START INPUT FOR THIS TASK

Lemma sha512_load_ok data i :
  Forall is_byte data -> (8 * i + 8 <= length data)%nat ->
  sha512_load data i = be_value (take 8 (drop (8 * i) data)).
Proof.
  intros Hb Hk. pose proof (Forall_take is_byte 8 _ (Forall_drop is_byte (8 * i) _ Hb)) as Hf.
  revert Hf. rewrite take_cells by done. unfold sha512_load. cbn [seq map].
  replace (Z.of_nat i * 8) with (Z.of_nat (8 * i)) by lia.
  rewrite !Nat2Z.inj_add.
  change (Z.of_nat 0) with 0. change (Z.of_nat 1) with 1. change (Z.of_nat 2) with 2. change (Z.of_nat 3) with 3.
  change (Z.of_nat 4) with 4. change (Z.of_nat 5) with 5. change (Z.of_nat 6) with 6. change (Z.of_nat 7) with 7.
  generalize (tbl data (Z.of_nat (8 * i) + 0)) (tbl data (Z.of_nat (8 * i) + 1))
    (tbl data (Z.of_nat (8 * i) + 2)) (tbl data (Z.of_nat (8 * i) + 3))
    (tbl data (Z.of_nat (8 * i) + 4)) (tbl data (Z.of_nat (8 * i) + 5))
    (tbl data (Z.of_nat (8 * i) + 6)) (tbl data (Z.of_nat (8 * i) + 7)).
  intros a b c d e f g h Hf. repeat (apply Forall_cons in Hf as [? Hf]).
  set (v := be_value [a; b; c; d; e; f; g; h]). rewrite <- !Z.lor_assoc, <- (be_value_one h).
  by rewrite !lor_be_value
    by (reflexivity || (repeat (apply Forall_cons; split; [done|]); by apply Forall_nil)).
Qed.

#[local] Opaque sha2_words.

END INPUT FOR THIS TASK
START INPUT FOR THIS TASK

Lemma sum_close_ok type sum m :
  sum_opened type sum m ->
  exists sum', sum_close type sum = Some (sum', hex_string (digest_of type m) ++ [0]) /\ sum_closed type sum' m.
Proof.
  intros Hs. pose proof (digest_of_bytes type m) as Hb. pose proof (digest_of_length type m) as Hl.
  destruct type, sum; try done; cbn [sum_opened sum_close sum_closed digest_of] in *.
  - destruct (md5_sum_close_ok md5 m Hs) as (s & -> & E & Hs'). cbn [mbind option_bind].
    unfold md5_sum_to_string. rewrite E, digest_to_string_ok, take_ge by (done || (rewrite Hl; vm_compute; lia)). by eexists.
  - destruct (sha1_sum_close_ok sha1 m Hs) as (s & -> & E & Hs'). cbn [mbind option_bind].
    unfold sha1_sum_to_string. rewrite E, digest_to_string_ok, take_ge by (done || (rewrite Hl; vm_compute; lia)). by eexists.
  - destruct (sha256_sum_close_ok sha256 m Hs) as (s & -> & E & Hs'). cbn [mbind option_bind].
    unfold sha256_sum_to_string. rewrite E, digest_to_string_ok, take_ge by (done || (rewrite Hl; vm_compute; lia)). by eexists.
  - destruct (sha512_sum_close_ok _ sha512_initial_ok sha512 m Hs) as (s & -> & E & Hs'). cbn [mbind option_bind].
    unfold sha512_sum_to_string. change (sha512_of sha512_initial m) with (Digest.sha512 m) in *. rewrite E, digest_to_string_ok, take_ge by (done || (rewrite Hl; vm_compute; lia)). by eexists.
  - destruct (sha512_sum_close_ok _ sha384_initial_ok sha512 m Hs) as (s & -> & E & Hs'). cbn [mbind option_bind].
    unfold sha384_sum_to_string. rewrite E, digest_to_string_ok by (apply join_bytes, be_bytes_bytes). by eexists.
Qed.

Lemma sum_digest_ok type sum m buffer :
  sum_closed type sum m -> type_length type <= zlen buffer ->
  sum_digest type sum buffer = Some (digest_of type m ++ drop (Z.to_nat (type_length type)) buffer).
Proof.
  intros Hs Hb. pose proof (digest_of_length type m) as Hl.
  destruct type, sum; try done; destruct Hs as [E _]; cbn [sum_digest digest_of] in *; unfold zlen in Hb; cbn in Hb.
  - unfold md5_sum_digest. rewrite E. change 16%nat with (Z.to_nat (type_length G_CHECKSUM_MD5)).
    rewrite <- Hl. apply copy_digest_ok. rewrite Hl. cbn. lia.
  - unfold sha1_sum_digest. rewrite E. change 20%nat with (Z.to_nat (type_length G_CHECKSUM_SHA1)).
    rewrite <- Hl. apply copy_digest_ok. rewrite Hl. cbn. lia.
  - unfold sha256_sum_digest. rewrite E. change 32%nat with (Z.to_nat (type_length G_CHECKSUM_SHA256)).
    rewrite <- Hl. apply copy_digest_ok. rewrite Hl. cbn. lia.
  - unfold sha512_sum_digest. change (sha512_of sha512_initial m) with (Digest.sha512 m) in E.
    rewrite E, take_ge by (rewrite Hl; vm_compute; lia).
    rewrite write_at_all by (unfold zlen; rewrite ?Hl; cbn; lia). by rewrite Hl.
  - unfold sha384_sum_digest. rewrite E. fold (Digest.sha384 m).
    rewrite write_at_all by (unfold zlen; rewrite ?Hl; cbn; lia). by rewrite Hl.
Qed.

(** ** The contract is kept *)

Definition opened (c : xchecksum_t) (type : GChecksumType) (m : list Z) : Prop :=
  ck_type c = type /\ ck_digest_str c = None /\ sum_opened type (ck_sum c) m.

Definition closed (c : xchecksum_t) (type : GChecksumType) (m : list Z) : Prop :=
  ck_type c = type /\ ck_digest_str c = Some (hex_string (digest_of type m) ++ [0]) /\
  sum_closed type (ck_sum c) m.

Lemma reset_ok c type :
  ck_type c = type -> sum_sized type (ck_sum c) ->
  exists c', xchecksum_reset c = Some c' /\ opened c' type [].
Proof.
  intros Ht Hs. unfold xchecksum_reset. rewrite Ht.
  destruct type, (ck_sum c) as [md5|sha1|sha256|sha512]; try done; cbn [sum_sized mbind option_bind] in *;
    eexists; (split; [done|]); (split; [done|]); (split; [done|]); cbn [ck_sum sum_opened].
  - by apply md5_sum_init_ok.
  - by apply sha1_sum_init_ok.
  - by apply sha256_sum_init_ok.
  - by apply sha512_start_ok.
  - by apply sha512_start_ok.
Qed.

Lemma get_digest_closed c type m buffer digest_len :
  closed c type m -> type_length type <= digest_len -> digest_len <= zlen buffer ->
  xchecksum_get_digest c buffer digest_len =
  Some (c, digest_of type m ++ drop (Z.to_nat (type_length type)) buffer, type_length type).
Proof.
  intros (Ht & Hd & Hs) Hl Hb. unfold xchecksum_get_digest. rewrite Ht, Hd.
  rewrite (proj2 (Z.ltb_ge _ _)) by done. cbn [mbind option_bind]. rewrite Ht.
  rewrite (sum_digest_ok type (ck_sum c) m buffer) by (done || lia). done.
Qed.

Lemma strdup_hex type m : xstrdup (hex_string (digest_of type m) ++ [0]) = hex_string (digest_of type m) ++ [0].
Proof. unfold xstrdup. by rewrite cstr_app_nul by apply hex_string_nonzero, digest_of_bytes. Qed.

END INPUT FOR THIS TASK

Reproduce only the lines above spanning from the line containing "Lemma sha512_load_ok data" through the line containing "change (Z.of_nat 4)", word for word.

Lemma sha512_load_ok data i :
  Forall is_byte data -> (8 * i + 8 <= length data)%nat ->
  sha512_load data i = be_value (take 8 (drop (8 * i) data)).
Proof.
  intros Hb Hk. pose proof (Forall_take is_byte 8 _ (Forall_drop is_byte (8 * i) _ Hb)) as Hf.
  revert Hf. rewrite take_cells by done. unfold sha512_load. cbn [seq map].
  replace (Z.of_nat i * 8) with (Z.of_nat (8 * i)) by lia.
  rewrite !Nat2Z.inj_add.
  change (Z.of_nat 0) with 0. change (Z.of_nat 1) with 1. change (Z.of_nat 2) with 2. change (Z.of_nat 3) with 3.
  change (Z.of_nat 4) with 4. change (Z.of_nat 5) with 5. change (Z.of_nat 6) with 6. change (Z.of_nat 7) with 7.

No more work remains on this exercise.